START EXTRACTED DATA
(* ===== verification/HostPlanProps.v ===== *)
(** * The host-report planner: matching and the shape of a plan

    [Match] never takes a device another inventory host is linked to.  The
    planner only draws identifiers; each of its phases appends operations of
    its own kind ([phase]). *)

From S2P Require Import Prelude GoNet GoIP GoText Ipnet Placement Models Store Hostreport HostNorm HostTx MemInv HostTxProps AuditLog Events HwChanges HostPlan.

(** ** Programs that only draw identifiers *)

Definition draws {A} (op : M A) : Prop :=
  ∀ w, ∃ w' a, op w = (w', Ok a) ∧ w_mem w' = w_mem w ∧ w_events w' = w_events w ∧ w_ticks w' = w_ticks w ∧
    (w_ids w ≤ w_ids w')%nat.

Lemma draws_ret {A} (a : A) : draws (mret a).
Proof. intros w. by exists w, a. Qed.
Lemma draws_newID `{Env} : draws newID.
Proof. intros w. eexists _, _. split; [reflexivity|]. cbn. split_and!; try done. lia. Qed.
Lemma draws_bind {A B} (op : M A) (k : A → M B) : draws op → (∀ a, draws (k a)) → draws (op ≫= k).
Proof.
  intros Hop Hk w. destruct (Hop w) as (w1 & a & E & Hm & He & Ht & Hi). destruct (Hk a w1) as (w2 & b & E2 & Hm2 & He2 & Ht2 & Hi2).
  exists w2, b. rewrite (bind_Ok _ _ _ _ _ E). split_and!; [done|congruence|congruence|congruence|lia].
Qed.
Lemma draws_tx {A} (op : M A) : draws op → tx_prog op.
Proof.
  intros Hop. split.
  - intros w Hw. destruct (Hop w) as (w' & a & -> & Hm & _). cbn. by rewrite Hm.
  - intros w. destruct (Hop w) as (w' & a & -> & Hm & He & _ & Hi). cbn. by rewrite Hm, He.
Qed.

(** ** Phases *)

(** The planner after an appended operation. *)
Definition extends (P : write → Prop) (pl pl' : planner) : Prop :=
  ∃ l, hpl_Ops (pn_plan pl') = hpl_Ops (pn_plan pl) ++ l ∧ Forall P (op_write <$> l) ∧ pn_dev pl' = pn_dev pl ∧
    hpl_DeviceID (pn_plan pl') = hpl_DeviceID (pn_plan pl) ∧ hpl_Match (pn_plan pl') = hpl_Match (pn_plan pl) ∧
    pn_ifaces pl' = pn_ifaces pl.

Lemma extends_refl P pl : extends P pl pl.
Proof. exists []. by rewrite app_nil_r. Qed.
Lemma extends_trans P pl1 pl2 pl3 : extends P pl1 pl2 → extends P pl2 pl3 → extends P pl1 pl3.
Proof.
  intros (l1 & E1 & F1 & D1 & I1 & M1 & N1) (l2 & E2 & F2 & D2 & I2 & M2 & N2). exists (l1 ++ l2).
  rewrite E2, E1, fmap_app, Forall_app, app_assoc. split_and!; congruence.
Qed.
Lemma extends_add (P : write → Prop) pl o : P (op_write o) → extends P pl (add o pl).
Proof. intros HP. exists [o]. cbn. split_and!; try done. by apply Forall_singleton. Qed.
Lemma extends_weaken (P Q : write → Prop) pl pl' : (∀ x, P x → Q x) → extends P pl pl' → extends Q pl pl'.
Proof. intros Hw (l & E & F & R). exists l. split_and!; try done; [|naive_solver..]. eapply Forall_impl; [exact F|done]. Qed.

Definition phase (P : write → Prop) (pl : planner) (op : M planner) : Prop :=
  draws op ∧ ∀ w w' pl', op w = (w', Ok pl') → extends P pl pl'.

Lemma phase_ret P pl pl' : extends P pl pl' → phase P pl (mret pl').
Proof. intros He. split; [apply draws_ret|]. by intros w w' pl'' [= _ <-]. Qed.
Lemma phase_bind P pl (op : M planner) k : phase P pl op → (∀ pl', phase P pl' (k pl')) → phase P pl (op ≫= k).
Proof.
  intros [Hd He] Hk. split; [apply draws_bind; [done|intros a; apply Hk]|]. intros w w' pl' E.
  apply bind_inv in E as (w1 & pl1 & E1 & E2). eapply extends_trans; [by eapply He|]. by eapply Hk.
Qed.
(** A step that only draws before the phase goes on. *)
Lemma phase_draw P pl {A} (op : M A) k : draws op → (∀ a, phase P pl (k a)) → phase P pl (op ≫= k).
Proof.
  intros Hd Hk. split; [apply draws_bind; [done|intros a; apply Hk]|]. intros w w' pl' E.
  apply bind_inv in E as (w1 & a & E1 & E2). by eapply Hk.
Qed.
Lemma phase_weaken (P Q : write → Prop) pl op : (∀ x, P x → Q x) → phase P pl op → phase Q pl op.
Proof. intros Hw [Hd He]. split; [done|]. intros w w' pl' E. eapply extends_weaken; [done|by eapply He]. Qed.
Lemma phase_start P pl pl0 op : extends P pl pl0 → phase P pl0 op → phase P pl op.
Proof. intros H0 [Hd He]. split; [done|]. intros w w' pl' E. eapply extends_trans; [done|by eapply He]. Qed.

Lemma phase_foldM {A} P (f : planner → A → M planner) pl l : (∀ pl x, phase P pl (f pl x)) → phase P pl (foldM f pl l).
Proof.
  intros Hf. revert pl. induction l as [|x l IH]; intros pl; cbn [foldM]; [apply phase_ret, extends_refl|].
  by apply phase_bind; [apply Hf|].
Qed.

(** The kinds of write of each phase. *)
Definition iface_write (x : write) : Prop := match x with OpCreateInterface _ | OpUpdateInterface _ => True | _ => False end.
Definition addr_write (x : write) : Prop :=
  match x with OpCreateSubnet _ | OpCreateAddress _ | OpUpdateAddress _ => True | _ => False end.
Definition other_write (x : write) : Prop :=
  match x with
  | OpReplacePackages _ _ | OpReplaceHardware _ | OpReplaceGuests _ _ | OpSetHypervisor _ _ | OpSetGuestDevice _ _ _ => True
  | _ => False
  end.
(** Everything but the device's own columns. *)
Definition not_device_write (x : write) : Prop := match x with OpCreateDevice _ | OpUpdateDevice _ => False | _ => True end.

Section with_env.
Context `{Env} (st : State) (r : Report) (p : Params).

Lemma draws_row t k id detail : draws (row r p t k id detail).
Proof.
  unfold row. apply draws_bind; [|intros ?; apply draws_ret]. unfold Row. destruct (Validate _); [|apply draws_ret].
  apply draws_bind; [apply draws_newID|intros ?; apply draws_ret].
Qed.

(** Appending one audited operation. *)
Lemma phase_audited P pl t k id detail (f : AuditRow → Op) :
  (∀ a, P (op_write (f a))) → phase P pl (a ← row r p t k id detail; mret (add (f a) pl)).
Proof. intros HP. apply phase_draw; [apply draws_row|intros a]. apply phase_ret, extends_add, HP. Qed.

Lemma plan_iface_phase pl ri : phase iface_write pl (plan_iface st r p pl ri).
Proof.
  unfold plan_iface. destruct (existing_ifaces st !! rf_name ri) as [ex|].
  - cbv zeta. destruct (is_nil _); [apply phase_ret, extends_refl|by apply phase_audited].
  - apply phase_draw; [apply draws_newID|intros id]. cbv zeta. by apply phase_audited.
Qed.

(** The planner the interface phase starts from. *)
Definition with_ifaces (pl : planner) : planner :=
  {| pl with pn_issues := issues_add "bmc_interface" "name_taken" (snd (reportedInterfaces r p)) (pn_issues pl);
     pn_ifaces := fst (reportedInterfaces r p) |}.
END EXTRACTED DATA
Copy the stretch of the records above that runs from the line with "intros Hop Hk" through the line with "hpl_DeviceID (pn_plan pl')". Both end lines belong in the copy, and nothing else does.

_RESPONSE TO THIS EXERCISE:_
  intros Hop Hk w. destruct (Hop w) as (w1 & a & E & Hm & He & Ht & Hi). destruct (Hk a w1) as (w2 & b & E2 & Hm2 & He2 & Ht2 & Hi2).
  exists w2, b. rewrite (bind_Ok _ _ _ _ _ E). split_and!; [done|congruence|congruence|congruence|lia].
Qed.
Lemma draws_tx {A} (op : M A) : draws op → tx_prog op.
Proof.
  intros Hop. split.
  - intros w Hw. destruct (Hop w) as (w' & a & -> & Hm & _). cbn. by rewrite Hm.
  - intros w. destruct (Hop w) as (w' & a & -> & Hm & He & _ & Hi). cbn. by rewrite Hm, He.
Qed.

(** ** Phases *)

(** The planner after an appended operation. *)
Definition extends (P : write → Prop) (pl pl' : planner) : Prop :=
  ∃ l, hpl_Ops (pn_plan pl') = hpl_Ops (pn_plan pl) ++ l ∧ Forall P (op_write <$> l) ∧ pn_dev pl' = pn_dev pl ∧
    hpl_DeviceID (pn_plan pl') = hpl_DeviceID (pn_plan pl) ∧ hpl_Match (pn_plan pl') = hpl_Match (pn_plan pl) ∧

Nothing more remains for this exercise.